Eine Beiladung des zuständigen Sozialhilfeträgers nach § 75 SGG zu dem vorliegenden Eilverfahren kommt nicht in Betracht. Denn ein etwaiger Anspruch gegen diesen ist wegen seines Ausnahmecharakters, namentlich der Abhängigkeit einer auf den Einzelfall bezogenen Ermessensentscheidung unter Vorbringen besonderer Umstände, die der Ausreise ggf. auch längerfristig entgegenstehen, gesondert geltend zu machen (vgl. Senatsbeschlüsse vom 23. März 2017 - L 15 AS 26/17 B ER und vom 7. März 2016 - L 15 AS 185/15 B ER). Aus Wortlaut und Sinn sowie Zweck der nunmehr für (EU-)Ausländer geltenden Regelungen nach § 23 SGB XII folgt, dass die Leistungsgewährung an (EU-)Ausländer weiterhin einen Ausnahmecharakter besitzt, so dass diese Leistungen gesondert bei dem Sozialhilfeträger geltend zu machen sind und somit dessen Beiladung nicht in Betracht kommt.

(EU-)Ausländer, die einem der in § 23 Abs. 3 S. 1 Nr. 1 bis 4 SGB XII geregelten Ausschlusstatbestände unterfallen, erhalten seit dem 29. Dezember 2016 keine Leistungen der Sozialhilfe mehr und sind auf Überbrückungsleistungen nach § 23 Abs. 3 S. 3 SGB XII beschränkt. Danach werden hilfebedürftigen Ausländern, die § 23 Abs. 3 S. 1 SGB XII unterfallen, bis zur Ausreise, längstens jedoch für einen Zeitraum von einem Monat, einmalig innerhalb von zwei Jahren nur eingeschränkte Hilfen gewährt, um den Zeitraum bis zur Ausreise zu überbrücken. Ebenso wie der Anspruch auf Leistungen nach § 23 Abs. 1 S. 3 SGB XII rechtlich ein aliud zu den Leistungen zur Sicherung des Lebensunterhaltes nach dem SGB II darstellte (vgl. ausführlich Beschluss des Senats vom 7. März 2016 - L 15 AS 185/15 B ER), gilt dies auch für den Anspruch auf Überbrückungsleistungen nach § 23 Abs. 3 S. 3 SGB XII (LSG Niedersachsen-Bremen, Beschluss vom 18. April 2017 - L 13 AS 113/17 B ER). Denn anders als Leistungen zur Sicherung des Lebensunterhaltes nach dem SGB II, die zwar auf einen Zeitraum von nunmehr höchstens zwölf Monaten begrenzt bewilligt, grundsätzlich aber unbegrenzt gewährt werden können, ist der Bezug der Überbrückungsleistungen nach § 23 Abs. 3 S. 3 SGB XII im Regelfall auf höchstens einen Monat beschränkt und dient der Vorbereitung der Ausreise aus dem Bundesgebiet (vgl. BT-Drucks. Nr. 18/10211, S. 16). Zudem folgt aus der Vorschrift, dass in dem jeweiligen Einzelfall zu prüfen ist, wie lange konkret Überbrückungsleistungen bis zu einer Ausreise zu gewähren sind. Diese gesonderte Prüfung obliegt zunächst dem Sozialhilfeträger.

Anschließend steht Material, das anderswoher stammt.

Lemma filename_of_dir dir name :
  all_chars (is_not "/") name = true ->
  filename_of (dir +:+ String "/" name) = name.
Proof.
  intros H. unfold filename_of. rewrite last_split_app, (split_free _ _ H). reflexivity.
Qed.

Lemma filename_of_bare name :
  all_chars (is_not "/") name = true -> filename_of name = name.
Proof. intros H. unfold filename_of. now rewrite (split_free _ _ H). Qed.

(** [replace] leaves alone a stretch in which the first character of
    [old] does not occur. *)
Lemma replace_free a old new s rest :
  all_chars (is_not a) s = true ->
  PyStr.replace_from (String a old) new 0 (s +:+ rest) =
  s +:+ PyStr.replace_from (String a old) new 0 rest.
Proof.
  induction s as [|c s IH]; simpl; [reflexivity|].
  unfold is_not at 1. intros [Hc Hs]%andb_prop. apply negb_true_iff in Hc.
  destruct (ascii_dec a c) as [->|_].
  - now rewrite Ascii.eqb_refl in Hc.
  - now rewrite (IH Hs).
Qed.

(** ** Character classes *)

Lemma match_classes_sound (Q : ascii -> bool) cs :
  Forall (fun cl : char_class => forall c, cl c = true -> Q c = true) cs ->
  forall s txt rest,
    match_classes cs s = Some (txt, rest) ->
    s = txt +:+ rest /\ all_chars Q txt = true /\ String.length txt = List.length cs.
Proof.
  induction 1 as [|cl cs Hcl _ IH]; intros s txt rest Hm; simpl in Hm.
  - injection Hm as <- <-. auto.
  - destruct s as [|c s]; [discriminate|].
    destruct (cl c) eqn:Ec; [|discriminate].
    destruct (match_classes cs s) as [[txt' rest']|] eqn:E; [|discriminate].
    injection Hm as <- <-.
    destruct (IH _ _ _ E) as (-> & Hall & Hlen).
    simpl. rewrite (Hcl c Ec), Hall, Hlen. auto.
Qed.

Lemma timestamp_char_not (a : ascii) :
  timestamp_char a = false -> forall c, timestamp_char c = true -> is_not a c = true.
Proof.
  intros Ha c Hc. unfold is_not. apply negb_true_iff.
  destruct (Ascii.eqb c a) eqn:E; [|reflexivity].
  apply Ascii.eqb_eq in E. congruence.
Qed.

Lemma timestamp_shaped_chars t :
  timestamp_shaped t = true -> all_chars timestamp_char t = true.
Proof.
  unfold timestamp_shaped.
  destruct (match_classes timestamp_layout t) as [[txt [|]]|] eqn:E; try discriminate.
  intros _.
  apply (match_classes_sound timestamp_char) in E as (-> & Hall & _).
  - rewrite all_chars_app, Hall. reflexivity.
  - unfold timestamp_layout, timestamp_char.
    repeat constructor; intros c Hc; rewrite Hc; auto using orb_true_r.
Qed.

Lemma append_empty_r s : s +:+ EmptyString = s.
Proof. induction s as [|c s IH]; simpl; [reflexivity | now rewrite IH]. Qed.

Lemma append_assoc s1 s2 s3 : (s1 +:+ s2) +:+ s3 = s1 +:+ (s2 +:+ s3).
Proof. induction s1 as [|c s1 IH]; simpl; [reflexivity | now rewrite IH]. Qed.

Lemma prefix_empty s : String.prefix EmptyString s = true.
Proof. destruct s; reflexivity. Qed.

(** The extraction on a name built around a string of timestamp
    characters. *)
Lemma extract_status_name t :
  all_chars timestamp_char t = true ->
  PyStr.replace ".json" EmptyString
    (PyStr.replace "status_" EmptyString ("status_" +:+ t +:+ ".json")) = t.
Proof.
  intros Ht. unfold PyStr.replace. simpl.
  rewrite (replace_free "s" "tatus_" EmptyString t ".json").
  2:{ revert Ht. apply all_chars_impl, timestamp_char_not. reflexivity. }
  simpl. rewrite prefix_empty.
  rewrite (replace_free "." "json" EmptyString t ".json").
  2:{ revert Ht. apply all_chars_impl, timestamp_char_not. reflexivity. }
  simpl. apply append_empty_r.
Qed.

Lemma status_name_no_slash t :
  all_chars timestamp_char t = true ->
  all_chars (is_not "/") ("status_" +:+ t +:+ ".json") = true.
Proof.
  intros Ht. simpl. rewrite all_chars_app. simpl.
  rewrite andb_true_r. revert Ht. apply all_chars_impl, timestamp_char_not. reflexivity.
Qed.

Die Kostenentscheidung beruht auf einer entsprechenden Anwendung des § 193 SGG.

Den Antragstellerinnen ist für die Durchführung des Beschwerdeverfahrens Prozesskostenhilfe ohne Ratenzahlung zu bewilligen. Sie können nach den von ihnen ausgefüllten Erklärungen über die persönlichen und wirtschaftlichen Verhältnisse die Kosten der Rechtsverfolgung im Beschwerdeverfahren nicht, auch nicht teil- oder ratenweise tragen (§ 73 a SGG i.V.m. § 114 S. 1, 1. Halbsatz, 1. Alternative Zivilprozessordnung, ZPO). Da der Antragsgegner das Rechtsmittel eingelegt hat, hat die Bewilligung  unabhängig von der Frage der Erfolgsaussichten zu erfolgen (§ 119 Abs. 1 S. 2 ZPO).

Dieser Beschluss ist nicht anfechtbar (§ 177 SGG).